Katja Petrowskaja ha ripreso questa storia nel 2018 per raccontare quelle che successe a distanza di chilometri a Mosca. Otto persone si presentarono nella Piazza Rossa per protestare contro l’invasione. Tra quei dissidenti coraggiosi c’era la poetessa Natal’ja Gorbanevskaja che, con il figlio di tre settimane, e insieme agli altri partecipanti srotolarono i manifesti che avevano preparato con gli slogan.
Di quella manifestazione con gli otto dissidenti, che solidarizzavano con i cecoslovacchi, non esiste nemmeno una fotografia. L’unica testimonianza visiva di quell’atto è la foto al manifesto che teneva proprio Natal’ja Gorbanevskaja e su cui era scritto “Per la vostra e la nostra libertà”. Quello slogan, fotografato durante l’interrogatorio della dissidente, si trova negli archivi del KGB e fortunatamente, nonostante quella manifestazione risulti inimmaginabile senza foto, quell’atto di dissidenza, e il luogo dove si incontrarono gli otto, sono rimasti impressi nella memoria di molti sovietici e sono stati ripresi anche dalle Pussy Riot.
Un libro imperdibile / quanta vita può racchiudere una foto?
È quasi impossibile riuscire a trovare le parole giuste per scrivere dell’unicità di questo libro, pieno di considerazioni mai banali, che suggerisce quanto possa essere enzimatico guardare alle foto in maniera diversa.
Dopo aver letto questo libro sarà difficile andare ad una mostra di fotografie e non pensare al lavoro di Katja Petrowskaja. Prenderò in prestito altre parole dell’autrice, scritte a proposito della foto del 1986 “La madonna dell’Alentejo” di Christine de Grancy.

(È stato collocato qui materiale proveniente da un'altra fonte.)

(** The lookup never raises; it hands out the map [index_of] names and
    leaves attributes, signals and the access record alone. *)
Lemma lookup_total : forall ct cls st,
  exists d,
    Object._get_property_iface_map ct cls st
    = (Ok d, snd (Object._get_property_iface_map ct cls st))
    /\ d_items d = index_of ct cls st
    /\ Object.class_pim (snd (Object._get_property_iface_map ct cls st))
         (mro ct cls) = Some d
    /\ untouched st (snd (Object._get_property_iface_map ct cls st)).
Proof.
  intros ct cls st. unfold index_of.
  destruct (Object.class_pim st (mro ct cls)) as [d|] eqn:E.
  - exists d. rewrite (lookup_cached _ _ _ E). simpl.
    repeat split; assumption || reflexivity.
  - rewrite (lookup_build _ _ _ E). simpl. eexists. repeat split.
    rewrite (dict_get_set_same String.eqb String.eqb_eq). reflexivity.
Qed.

(** Asking again right away returns the very same object and changes
    nothing. *)
Lemma lookup_idempotent : forall ct cls st d st1,
  Object._get_property_iface_map ct cls st = (Ok d, st1) ->
  Object._get_property_iface_map ct cls st1 = (Ok d, st1).
Proof.
  intros ct cls st d st1 H.
  destruct (lookup_total ct cls st) as [d' [H1 [_ [H3 _]]]].
  rewrite H in H1. simpl in H1. rewrite H in H3. simpl in H3.
  inversion H1; subst d'. apply lookup_cached. assumption.
Qed.

(** Creating instances does not affect the lookup. *)
Lemma lookup_after_new_instance : forall ct cls cls' st d,
  Object.class_pim st (mro ct cls) = Some d ->
  Object._get_property_iface_map ct cls (snd (new_instance cls' st))
  = (Ok d, snd (new_instance cls' st)).
Proof.
  intros ct cls cls' st d H. apply lookup_cached.
  rewrite (class_pim_ext st (snd (new_instance cls' st))); [assumption|].
  reflexivity.
Qed.

Lemma entered_facts : forall ct cls r st,
  exists d,
    Object._get_property_iface_map ct cls (snd (logger r st))
    = (Ok d, entered ct cls r st)
    /\ d_items d = index_of ct cls st
    /\ Object.class_pim (entered ct cls r st) (mro ct cls) = Some d
    /\ untouched st (entered ct cls r st).
Proof.
  intros ct cls r st. unfold entered.
  destruct (lookup_total ct cls (snd (logger r st))) as [d [H1 [H2 [H3 H4]]]].
  exists d. repeat split; try assumption.
  - rewrite H2. apply index_of_ext. reflexivity.
  - destruct H4 as [H4 _]. rewrite H4. reflexivity.
  - destruct H4 as [_ [H4 _]]. rewrite H4. reflexivity.
  - destruct H4 as [_ [_ H4]]. rewrite H4. reflexivity.
Qed.

(** ** The handlers, unfolded *)

Lemma Get_unfold : forall ct self iface pn st,
  Object.Get ct self iface pn st =
  match dict_get String.eqb (index_of ct (i_class self) st) iface with
  | None =>
      (Raise (Object.no_such_interface iface),
       entered ct (i_class self) (get_call iface pn) st)
  | Some props =>
      match dict_get okey_eqb props pn with
      | None =>
          (Raise (Object.no_such_property iface pn),
           entered ct (i_class self) (get_call iface pn) st)
      | Some name =>
          try_except (getattr ct self name) (get_handler iface pn)
            (entered ct (i_class self) (get_call iface pn) st)
      end
  end.
Proof.
  intros ct self iface pn st.
  destruct (entered_facts ct (i_class self) (get_call iface pn) st)
    as [d [H1 [H2 _]]].
  unfold Object.Get. unfold bind at 1. unfold bind at 1.
  change (logger (LogDebug "Get(%r, %r)" [LStr iface; LKey pn]) st)
    with (Ok tt, snd (logger (get_call iface pn) st)).
  cbv beta iota. rewrite H1. cbv beta iota. rewrite H2.
  destruct (dict_get String.eqb (index_of ct (i_class self) st) iface)
    as [props|]; [|reflexivity].
  destruct (dict_get okey_eqb props pn); reflexivity.
Qed.

Lemma Set_unfold : forall ct self iface pn value st,
  Object.Set_ ct self iface pn value st =
  match dict_get String.eqb (index_of ct (i_class self) st) iface with
  | None =>
      (Raise (Object.no_such_interface iface),
       entered ct (i_class self) (set_call iface pn value) st)
  | Some props =>
      match dict_get okey_eqb props pn with
      | None =>
          (Raise (Object.no_such_property iface pn),
           entered ct (i_class self) (set_call iface pn value) st)
      | Some name =>
          try_except (setattr ct self name value)
            (set_handler iface pn value)
            (entered ct (i_class self) (set_call iface pn value) st)
      end
  end.
Proof.
  intros ct self iface pn value st.
  destruct (entered_facts ct (i_class self) (set_call iface pn value) st)
    as [d [H1 [H2 _]]].
  unfold Object.Set_. unfold bind at 1. unfold bind at 1.
  change (logger (LogDebug "Set(%r, %r, %r)"
                    [LStr iface; LKey pn; LVal value]) st)
    with (Ok tt, snd (logger (set_call iface pn value) st)).
  cbv beta iota. rewrite H1. cbv beta iota. rewrite H2.
  destruct (dict_get String.eqb (index_of ct (i_class self) st) iface)
    as [props|]; [|reflexivity].
  destruct (dict_get okey_eqb props pn); reflexivity.
Qed.

Lemma GetAll_unfold : forall ct self iface st,
  Object.GetAll ct self iface st =
  match dict_get String.eqb (index_of ct (i_class self) st) iface with
  | None =>
      (Raise (Object.no_such_interface iface),
       entered ct (i_class self) (getall_call iface) st)
  | Some props =>
      Object.comprehension (Object.Get ct self iface) (dict_keys props) []
        (entered ct (i_class self) (getall_call iface) st)
  end.
Proof.
  intros ct self iface st.
  destruct (entered_facts ct (i_class self) (getall_call iface) st)
    as [d [H1 [H2 _]]].
  unfold Object.GetAll. unfold bind at 1. unfold bind at 1.
  change (logger (LogDebug "GetAll(%r)" [LStr iface]) st)
    with (Ok tt, snd (logger (getall_call iface) st)).
  cbv beta iota. rewrite H1. cbv beta iota. rewrite H2.
  destruct (dict_get String.eqb (index_of ct (i_class self) st) iface);
    reflexivity.
Qed.

(** ** Attribute access *)

Lemma attr_names_app : forall l1 l2,
  attr_names (l1 ++ l2) = attr_names l1 ++ attr_names l2.
Proof.
  induction l1 as [|[s n|s n v|f s a] l1 IH]; intro l2; simpl;
    rewrite ?IH; reflexivity.
Qed.

Lemma getattr_property : forall ct self name p getf st,
  mro_lookup ct (mro ct (i_class self)) name = Some (OProp p) ->
  _getf p = Some getf ->
  getattr ct self name st =
  (match fst (fn_call getf self [] (st_world st)) with
   | Ok v => Ok (OVal v)
   | Raise e => Raise e
   end,
   mkState (snd (fn_call getf self [] (st_world st))) (st_pim st) (st_next st)
           (st_trace st ++ [EvGetattr self name; EvCall getf self []])).
Proof.
  intros ct self name p getf st Hl Hg.
  unfold getattr, bind at 1, ghost. cbv beta iota. rewrite Hl.
  unfold Property.__get__. rewrite Hg. unfold bind. rewrite call_eq.
  cbn [st_world st_pim st_next st_trace fst snd].
  rewrite <- app_assoc. cbn [app].
  destruct (fst (fn_call getf self [] (st_world st))); reflexivity.
Qed.

Lemma setattr_property : forall ct self name value p setf st,
  mro_lookup ct (mro ct (i_class self)) name = Some (OProp p) ->
  _setf p = Some setf ->
  setattr ct self name value st =
  (match fst (fn_call setf self [value] (st_world st)) with
   | Ok _ => Ok tt
   | Raise e => Raise e
   end,
   mkState (snd (fn_call setf self [value] (st_world st))) (st_pim st)
           (st_next st)
           (st_trace st ++ [EvSetattr self name value;
                            EvCall setf self [value]])).
Proof.
  intros ct self name value p setf st Hl Hs.
  unfold setattr, bind at 1, ghost. cbv beta iota. rewrite Hl.
  unfold Property.__set__. rewrite Hs. unfold bind. rewrite call_eq.
  cbn [st_world st_pim st_next st_trace fst snd].
  rewrite <- app_assoc. cbn [app].
  destruct (fst (fn_call setf self [value] (st_world st))); reflexivity.
Qed.

Lemma getattr_frame : forall ct self name st,
  same_classes st (snd (getattr ct self name st))
  /\ attr_names (st_trace (snd (getattr ct self name st)))
     = attr_names (st_trace st) ++ [name].
Proof.
  intros ct self name st. unfold same_classes, getattr, bind, ghost.
  cbv beta iota.
  destruct (mro_lookup ct (mro ct (i_class self)) name) as [[p|v]|].
  - unfold Property.__get__. destruct (_getf p) as [f|].
    + unfold bind. rewrite call_eq. simpl.
      destruct (fst (fn_call f self [] (st_world st))); simpl;
        rewrite !attr_names_app; simpl; rewrite app_nil_r; auto.
    + simpl. rewrite attr_names_app. auto.
  - simpl.
    destruct (dict_get sn_eqb (w_attrs (st_world st)) (i_id self, name));
      simpl; rewrite attr_names_app; auto.
  - simpl.
    destruct (dict_get sn_eqb (w_attrs (st_world st)) (i_id self, name));
      simpl; rewrite attr_names_app; auto.
Qed.

Lemma setattr_frame : forall ct self name value st,
  same_classes st (snd (setattr ct self name value st))
  /\ attr_names (st_trace (snd (setattr ct self name value st)))
     = attr_names (st_trace st) ++ [name].
Proof.
  intros ct self name value st.
  unfold same_classes, setattr, bind, ghost. cbv beta iota.
  destruct (mro_lookup ct (mro ct (i_class self)) name) as [[p|v]|].
  - unfold Property.__set__. destruct (_setf p) as [f|].
    + unfold bind. rewrite call_eq. simpl.
      destruct (fst (fn_call f self [value] (st_world st))); simpl;
        rewrite !attr_names_app; simpl; rewrite app_nil_r; auto.
    + simpl. rewrite attr_names_app. auto.
  - simpl. rewrite attr_names_app. auto.
  - simpl. rewrite attr_names_app. auto.
Qed.

Lemma get_handler_frame : forall iface pn e st,
  same_classes st (snd (get_handler iface pn e st))
  /\ st_trace (snd (get_handler iface pn e st)) = st_trace st.
Proof.
  intros iface pn [a|c r|c r] st; unfold same_classes; simpl; auto.
Qed.

Lemma set_handler_frame : forall iface pn v e st,
  same_classes st (snd (set_handler iface pn v e st))
  /\ st_trace (snd (set_handler iface pn v e st)) = st_trace st.
Proof.
  intros iface pn v [a|c r|c r] st; unfold same_classes; simpl; auto.
Qed.

(** What [Get] does when the getter it reaches raises. *)
Lemma Get_getter_raises : forall ct self iface pn st props name p getf e w2,
  dict_get String.eqb (index_of ct (i_class self) st) iface = Some props ->
  dict_get okey_eqb props pn = Some name ->
  mro_lookup ct (mro ct (i_class self)) name = Some (OProp p) ->
  _getf p = Some getf ->
  fn_call getf self []
    (st_world (entered ct (i_class self) (get_call iface pn) st))
  = (Raise e, w2) ->
  Object.Get ct self iface pn st =
  get_handler iface pn e
    (mkState w2
       (st_pim (entered ct (i_class self) (get_call iface pn) st))
       (st_next (entered ct (i_class self) (get_call iface pn) st))
       (st_trace (entered ct (i_class self) (get_call iface pn) st)
        ++ [EvGetattr self name; EvCall getf self []])).
Proof.
  intros ct self iface pn st props name p getf e w2 Hi Hp Hl Hg Hf.
  rewrite Get_unfold, Hi, Hp. unfold try_except.
  rewrite (getattr_property _ _ _ _ Hl Hg). rewrite Hf. reflexivity.
Qed.

Lemma Set_setter_raises :
  forall ct self iface pn value st props name p setf e w2,
  dict_get String.eqb (index_of ct (i_class self) st) iface = Some props ->
  dict_get okey_eqb props pn = Some name ->
  mro_lookup ct (mro ct (i_class self)) name = Some (OProp p) ->
  _setf p = Some setf ->
  fn_call setf self [value]
    (st_world (entered ct (i_class self) (set_call iface pn value) st))
  = (Raise e, w2) ->
  Object.Set_ ct self iface pn value st =
  set_handler iface pn value e
    (mkState w2
       (st_pim (entered ct (i_class self) (set_call iface pn value) st))
       (st_next (entered ct (i_class self) (set_call iface pn value) st))
       (st_trace (entered ct (i_class self) (set_call iface pn value) st)
        ++ [EvSetattr self name value; EvCall setf self [value]])).
Proof.
  intros ct self iface pn value st props name p setf e w2 Hi Hp Hl Hs Hf.
  rewrite Set_unfold, Hi, Hp. unfold try_except.
  rewrite (setattr_property _ _ _ _ _ Hl Hs). rewrite Hf. reflexivity.
Qed.

(** ** Get and Set *)

(** C2. With an interface name that the object's map does not have, [Get]
    and [Set] raise "No such interface"; with an interface name it has and a
    property name missing under it, they raise "No such property".  Neither
    error is one of the "Unable to get/set property" errors, and on both
    paths no attribute is touched and no accessor is called. *)
Theorem C2_unknown_interface_or_property :
  forall ct self iface pn value st,
    (dict_get String.eqb (index_of ct (i_class self) st) iface = None ->
     fst (Object.Get ct self iface pn st)
       = Raise (Object.no_such_interface iface)
     /\ fst (Object.Set_ ct self iface pn value st)
       = Raise (Object.no_such_interface iface)
     /\ untouched st (snd (Object.Get ct self iface pn st))
     /\ untouched st (snd (Object.Set_ ct self iface pn value st)))
    /\ (forall props,
          dict_get String.eqb (index_of ct (i_class self) st) iface
            = Some props ->
          dict_get okey_eqb props pn = None ->
          fst (Object.Get ct self iface pn st)
            = Raise (Object.no_such_property iface pn)
          /\ fst (Object.Set_ ct self iface pn value st)
            = Raise (Object.no_such_property iface pn)
          /\ untouched st (snd (Object.Get ct self iface pn st))
          /\ untouched st (snd (Object.Set_ ct self iface pn value st)))
    /\ (forall i p r,
          Object.no_such_interface iface <> Object.unable_to_get i p r
          /\ Object.no_such_interface iface <> Object.unable_to_set i p r
          /\ Object.no_such_property iface pn <> Object.unable_to_get i p r
          /\ Object.no_such_property iface pn <> Object.unable_to_set i p r).
Proof.
  intros ct self iface pn value st.
  pose proof (entered_facts ct (i_class self) (get_call iface pn) st)
    as [dg [_ [_ [_ Hg]]]].
  pose proof (entered_facts ct (i_class self) (set_call iface pn value) st)
    as [ds [_ [_ [_ Hs]]]].
  split; [|split].
  - intro H. rewrite Get_unfold, Set_unfold, H. simpl. auto.
  - intros props H H'. rewrite Get_unfold, Set_unfold, H, H'. simpl. auto.
  - intros i p r.
    unfold Object.no_such_interface, Object.no_such_property,
      Object.unable_to_get, Object.unable_to_set.
    repeat split; intro E; inversion E.
Qed.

Nello scatto, in bianco nero, della fotografa austriaca si vede una donna rom che allatta suo figlio, in piedi, e sorride circondata dalla sua numerosa famiglia. A proposito di questa foto Katja Petrowskaja scrive “la simultaneità di quello che vediamo non può essere imitata in un testo scritto: il sorriso, il seno della donna, la bambina che non è più lattante, gli sguardi degli uomini. Le mani – l’oscillante dinamica dell’intero gruppo” e alla fine conclude “quanta vita può racchiudere una foto?”.
Scrivere di questo libro è lo stesso: come è difficile chiudere in una segnalazione le originali osservazioni della Petrowskaja, così sarà impossibile fare a meno di pensare, quando andremo ad una mostra o sfogliando il suo libro, a quella sensazione che le foto ci guardino.